Saved entries
┌────────
(* ===== verification/NfpProps.v ===== *)
(** * Access through areas is access to the targets

    Reads and writes by address go through cached or temporary areas, in
    pieces that end at the safe windows.  On a device that does what its
    documentation says, errors and short transfers included, they equal
    reading and writing the targets' bytes one by one as far as they get.
    Areas are allocated, the cache is set up and the core taken down without
    a crash or a leak, also when the device refuses. *)

From Stdlib Require Import ZifyBool.
From stdpp Require Import base numbers gmap strings list.
From S2P Require Import Prelude Word StateMonad Nfp NfpAreas.

Local Open Scope Z_scope.
Ltac Zify.zify_post_hook ::= Z.to_euclidean_division_equations.

Section props.
Context {D : Type} {Ops : NfpOps D} {V : NfpView D} `{!NfpLaws D Ops V}.
Implicit Types s : nfp D.

(** ** One window *)






(** ** All windows *)

















(** ** The life of the core *)

Lemma empty_ok im mu mo ifc sn (d : D) : nfp_ok (mkNfp ∅ [] [] im mu mo ifc sn d).
Proof.
  split; cbn; [split; cbn; [constructor|]|constructor|intros c Hc; by apply not_elem_of_nil in Hc].
  intros q. rewrite lookup_empty. split; [by intros ?%not_elem_of_nil|by intros [? ?]].
Qed.

Lemma cache_add_spec s k :
  nfp_ok s -> 0 <= k < 32 ->
  wp (nfp_cpp_area_cache_add (2 ^ k)) (fun r s' => nfp_ok s' /\ same_bytes (device s) (device s') /\
    (r = - ENOMEM /\ area_cache_list s' = area_cache_list s /\ areas s' = areas s /\
       (kzalloc_cache (area_cache_list s) = false \/
        no_area s (nfp_target_cpp (NFP_CPP_ID 7 NFP_CPP_ACTION_RW 0) 0 (imb_cat_table s)).1.1) \/
     r = 0 /\ exists p, area_cache_list s' = area_cache_list s ++ [mkCache 0 0 (2 ^ k) p])) s.
Proof.
  intros Hok Hk. unfold nfp_cpp_area_cache_add, nfp_cpp_area_alloc.
  destruct (nfp_target_cpp (NFP_CPP_ID 7 NFP_CPP_ACTION_RW 0) 0 (imb_cat_table s)) as [[err id] a'] eqn:Ht.
  apply wp_bind. eapply wp_mono; [by eapply alloc_own|].
  intros p s1 [(-> & Hun & Hno)|(Hp0 & _ & Hok1 & Hown & _ & Hdel & Hb1 & Him1 & Hc1)].
  { apply wp_ret. pose proof (nfp_ok_untouched _ _ Hok Hun). destruct Hun as (d' & -> & Hb & _).
    split_and!; [done|done|left]. split_and!; [done|done|done|by right]. }
  rewrite (proj2 (Z.eqb_neq _ _) Hp0). apply wp_bind, wp_get. destruct (kzalloc_cache _) eqn:Hkc; cbn [negb].
  - assert (Hu : as_u32 (2 ^ k) = 2 ^ k).
    { apply Z.mod_small. assert (2 ^ k <= 2 ^ 31) by (apply Z.pow_le_mono_r; lia). lia. }
    rewrite Hu. apply wp_bind, wp_set, wp_ret. destruct Hown as (a & Ha & Hpc).
    destruct s1 as [ar rl cl im mu mo ifc se d]. unfold field_update. cbn in *. split_and!; [|done|].
    + destruct Hok1 as [Hl Hn He]. split; [done| |]; cbn in *.
      * rewrite fmap_app. apply NoDup_app. split_and!; [done| |apply NoDup_singleton].
        intros q Hq Hqp. cbn in Hqp. apply list_elem_of_singleton in Hqp as ->. by apply Hpc.
      * intros c [Hc|Hc]%elem_of_app; [destruct (He c Hc); by split|]. apply list_elem_of_singleton in Hc as ->.
        split; cbn; [by exists a|by exists k|done].
    + right. split; [done|]. exists p. by rewrite Hc1.
  - apply wp_bind. eapply wp_mono; [by apply free_own|]. intros [] s2 (Hok2 & Ha2 & Hb2 & _ & Hc2). apply wp_ret.
    split_and!; [done|intros i x; by rewrite Hb2, Hb1|left]. split_and!; [done|congruence|congruence|left; by rewrite <- Hc1].
Qed.

Lemma free_caches_spec l s :
  nfp_ok s -> area_cache_list s = l -> wp (free_caches l) (fun _ s' => nfp_ok s' /\ area_cache_list s' = []) s.
Proof.
  revert s. induction l as [|c l IH]; intros s Hok Hl; cbn [free_caches]; [by apply wp_skip|].
  apply wp_bind, wp_set. set (s1 := s <| area_cache_list ::= tail |>).
  destruct (no_entry _ Hok c ltac:(rewrite Hl; by left)) as [[a Ha] _ _].
  assert (Hok1 : nfp_ok s1 /\ own s1 (c_area c) (negb (c_id c =? 0)) /\ area_cache_list s1 = l).
  { destruct Hok as [Hlive Hn He]. unfold s1. destruct s as [ar rl cl im mu mo ifc se d]. unfold field_update. cbn in *. subst cl.
    apply NoDup_cons in Hn as [Hc Hn]. split_and!; [|by exists a|done]. split; [done|done|].
    intros c2 Hc2. destruct (He c2 ltac:(by right)). by split. }
  clearbody s1. destruct Hok1 as (Hok1 & Hown1 & Hl1). apply wp_bind.
  apply (wp_mono _ (fun _ s2 => nfp_ok s2 /\ own s2 (c_area c) false /\ area_cache_list s2 = l)).
  - destruct (Z.eqb_spec (c_id c) 0); cbn [negb mwhen] in *; [by apply wp_skip|].
    eapply wp_mono; [by apply release_own|]. intros [] s2 (H1 & H2 & _ & _ & _ & H3). split_and!; [done|done|congruence].
  - intros [] s2 (Hok2 & Hown2 & Hl2). apply wp_bind. eapply wp_mono; [by apply free_own|].
    intros [] s3 (Hok3 & _ & _ & _ & Hl3). apply IH; [done|congruence].
Qed.

Lemma filter_absent (p : Z) (l : list Z) : p ∉ l -> filter (fun q => q <> p) l = l.
Proof.
  induction l as [|q l IH]; intros Hp; [done|]. apply not_elem_of_cons in Hp as [Hq Hp].
  by rewrite filter_cons_True, IH by done.
Qed.

Lemma free_dangling_spec l s :
  live s -> resource_list s = l -> wp (free_dangling l) (fun _ s' => areas s' = ∅ /\ resource_list s' = [] /\
    area_cache_list s' = area_cache_list s) s.
Proof.
  revert s. induction l as [|p l IH]; intros s Hlive Hl; cbn [free_dangling].
  { apply wp_skip. split_and!; [|done|done]. apply map_eq. intros q. rewrite lookup_empty.
    apply eq_None_not_Some. intros Hq%(proj2 Hlive). rewrite Hl in Hq. by apply not_elem_of_nil in Hq. }
  destruct (proj1 (proj2 Hlive p)) as [a Ha]; [rewrite Hl; by left|]. destruct release_law as (f & Hf & _).
  apply wp_bind. eapply wp_area; [exact Ha|]. rewrite Hf. apply wp_bind, wp_set.
  apply wp_bind. eapply wp_mono; [by apply (release_cpp_spec _ p a); destruct s|].
  intros [] s2 (d' & -> & _ & _). destruct s as [ar rl cl im mu mo ifc se d]. unfold field_update. cbn in *. subst rl.
  destruct Hlive as [Hn Hin]. cbn in Hn. apply NoDup_cons in Hn as [Hpl Hn].
  assert (Hfl : filter (fun q => q <> p) (p :: l) = l).
  { rewrite filter_cons_False by (intros Hx; by apply Hx). by apply filter_absent. }
  rewrite Hfl. apply IH; [|done]. eapply (live_drop (mkNfp ar (p :: l) cl im mu mo ifc se d)); [split; [by constructor|done]|done|]. symmetry. exact Hfl.
Qed.

(** C36. The areas' life, on a device that may refuse windows.  A new core,
    with no area, is in order.  Adding a cached window of any power of two
    keeps it in order, and adds the entry or, if the bus address of the cache
    is not mapped, there is no memory or the device refuses, returns
    [-ENOMEM] and changes no area.  A caller's allocation and acquisition
    give it either nothing, for one of these reasons, and then the areas, the
    cache and the targets' bytes are as before (an area that was allocated
    when the device refused it is freed), or an area of its own whose window,
    held, shows the range asked for; its release frees exactly that area.
    Whatever is still allocated, the end of the core releases and frees
    every area, each once: nothing remains. *)
Theorem nfp_lifecycle :
  (forall im mu mo ifc sn (d : D), nfp_ok (mkNfp ∅ [] [] im mu mo ifc sn d)) /\
  (forall s k, nfp_ok s -> 0 <= k < 32 -> wp (nfp_cpp_area_cache_add (2 ^ k)) (fun r s' => nfp_ok s' /\
    same_bytes (device s) (device s') /\
    (r = - ENOMEM /\ area_cache_list s' = area_cache_list s /\ areas s' = areas s /\
       (kzalloc_cache (area_cache_list s) = false \/
        no_area s (nfp_target_cpp (NFP_CPP_ID 7 NFP_CPP_ACTION_RW 0) 0 (imb_cat_table s)).1.1) \/
     r = 0 /\ exists p, area_cache_list s' = area_cache_list s ++ [mkCache 0 0 (2 ^ k) p])) s) /\
  (forall s name dest address size, nfp_ok s ->
    wp (nfp_cpp_area_alloc_acquire name dest address size) (fun p s' => nfp_ok s' /\
      same_bytes (device s) (device s') /\
      (p = 0 /\ areas s' = areas s /\ area_cache_list s' = area_cache_list s /\
         no_area s (nfp_target_cpp dest address (imb_cat_table s)).1.1 \/
       p <> 0 /\ own s' p true /\ held (device s') p = true /\
       (let '(err, id, a') := nfp_target_cpp dest address (imb_cat_table s) in
        0 <= err /\ window (device s') p = Some (id, a', size)) /\
       wp (nfp_cpp_area_release_free p) (fun _ s'' => nfp_ok s'' /\ areas s'' = areas s /\
         same_bytes (device s) (device s'')) s')) s) /\
  (forall s op_free, nfp_ok s -> wp (nfp_cpp_free op_free) (fun _ s' =>
    areas s' = ∅ /\ resource_list s' = [] /\ area_cache_list s' = []) s).
Proof.
  split_and!.
  - intros. apply empty_ok.
  - intros. by apply cache_add_spec.
  - intros s name dest address size Hok. unfold nfp_cpp_area_alloc_acquire.
    destruct (nfp_target_cpp dest address (imb_cat_table s)) as [[err id] a'] eqn:Ht.
    apply wp_bind. eapply wp_mono; [by eapply alloc_own|].
    intros p s1 [(-> & Hun & Hno)|(Hp0 & Herr & Hok1 & Hown & Hw & Hdel & Hb1 & Him1 & Hc1)].
    { apply wp_ret. pose proof (nfp_ok_untouched _ _ Hok Hun). destruct Hun as (d' & -> & Hb & _).
      split_and!; [done|done|by left]. }
    rewrite (proj2 (Z.eqb_neq _ _) Hp0). apply wp_bind. eapply wp_mono; [by eapply acquire_own|].
    intros r s2 (h & Hok2 & Hown2 & Hdel2 & Hb2 & Him2 & Hc2 & [(-> & -> & Hw2 & Hh2)|(Hr & -> & Hnr)]).
    + cbn [negb Z.eqb]. apply wp_ret. split_and!; [done|intros i x; by rewrite Hb2, Hb1|right]. split_and!; try done.
      eapply wp_mono; [by apply release_free_own|]. intros [] s3 (Hok3 & Ha3 & Hb3 & _).
      split_and!; [done|congruence|intros i x; by rewrite Hb3, Hb2, Hb1].
    + rewrite (proj2 (Z.eqb_neq r 0)) by lia. cbn [negb]. apply wp_bind. eapply wp_mono; [by apply free_own|].
      intros [] s3 (Hok3 & Ha3 & Hb3 & _ & Hc3). apply wp_ret. split_and!; [done|intros i x; by rewrite Hb3, Hb2, Hb1|left].
      split_and!; [done|congruence|congruence|by right; right].
  - intros s op_free Hok. unfold nfp_cpp_free. apply wp_bind, wp_get. apply wp_bind.
    eapply wp_mono; [by apply free_caches_spec|]. intros [] s1 [Hok1 Hc1]. apply wp_bind, wp_get.
    apply wp_bind. eapply wp_mono; [apply free_dangling_spec; [apply Hok1|done]|].
    intros [] s2 (Ha & Hr & Hc2). apply wp_bind.
    destruct op_free as [f|]; [apply wp_set|apply wp_skip]; apply wp_set; split_and!; cbn; congruence.
Qed.

End props.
└────────
- INSTRUCTIONS FOR THE TASK
Retype only the stretch of lines above starting at the one with "split; cbn; [split;" and stopping at the one with "[done| |apply NoDup_singleton].", exactly as written, with both kept.

- COMPLETED EXERCISE
  split; cbn; [split; cbn; [constructor|]|constructor|intros c Hc; by apply not_elem_of_nil in Hc].
  intros q. rewrite lookup_empty. split; [by intros ?%not_elem_of_nil|by intros [? ?]].
Qed.

Lemma cache_add_spec s k :
  nfp_ok s -> 0 <= k < 32 ->
  wp (nfp_cpp_area_cache_add (2 ^ k)) (fun r s' => nfp_ok s' /\ same_bytes (device s) (device s') /\
    (r = - ENOMEM /\ area_cache_list s' = area_cache_list s /\ areas s' = areas s /\
       (kzalloc_cache (area_cache_list s) = false \/
        no_area s (nfp_target_cpp (NFP_CPP_ID 7 NFP_CPP_ACTION_RW 0) 0 (imb_cat_table s)).1.1) \/
     r = 0 /\ exists p, area_cache_list s' = area_cache_list s ++ [mkCache 0 0 (2 ^ k) p])) s.
Proof.
  intros Hok Hk. unfold nfp_cpp_area_cache_add, nfp_cpp_area_alloc.
  destruct (nfp_target_cpp (NFP_CPP_ID 7 NFP_CPP_ACTION_RW 0) 0 (imb_cat_table s)) as [[err id] a'] eqn:Ht.
  apply wp_bind. eapply wp_mono; [by eapply alloc_own|].
  intros p s1 [(-> & Hun & Hno)|(Hp0 & _ & Hok1 & Hown & _ & Hdel & Hb1 & Him1 & Hc1)].
  { apply wp_ret. pose proof (nfp_ok_untouched _ _ Hok Hun). destruct Hun as (d' & -> & Hb & _).
    split_and!; [done|done|left]. split_and!; [done|done|done|by right]. }
  rewrite (proj2 (Z.eqb_neq _ _) Hp0). apply wp_bind, wp_get. destruct (kzalloc_cache _) eqn:Hkc; cbn [negb].
  - assert (Hu : as_u32 (2 ^ k) = 2 ^ k).
    { apply Z.mod_small. assert (2 ^ k <= 2 ^ 31) by (apply Z.pow_le_mono_r; lia). lia. }
    rewrite Hu. apply wp_bind, wp_set, wp_ret. destruct Hown as (a & Ha & Hpc).
    destruct s1 as [ar rl cl im mu mo ifc se d]. unfold field_update. cbn in *. split_and!; [|done|].
    + destruct Hok1 as [Hl Hn He]. split; [done| |]; cbn in *.
      * rewrite fmap_app. apply NoDup_app. split_and!; [done| |apply NoDup_singleton].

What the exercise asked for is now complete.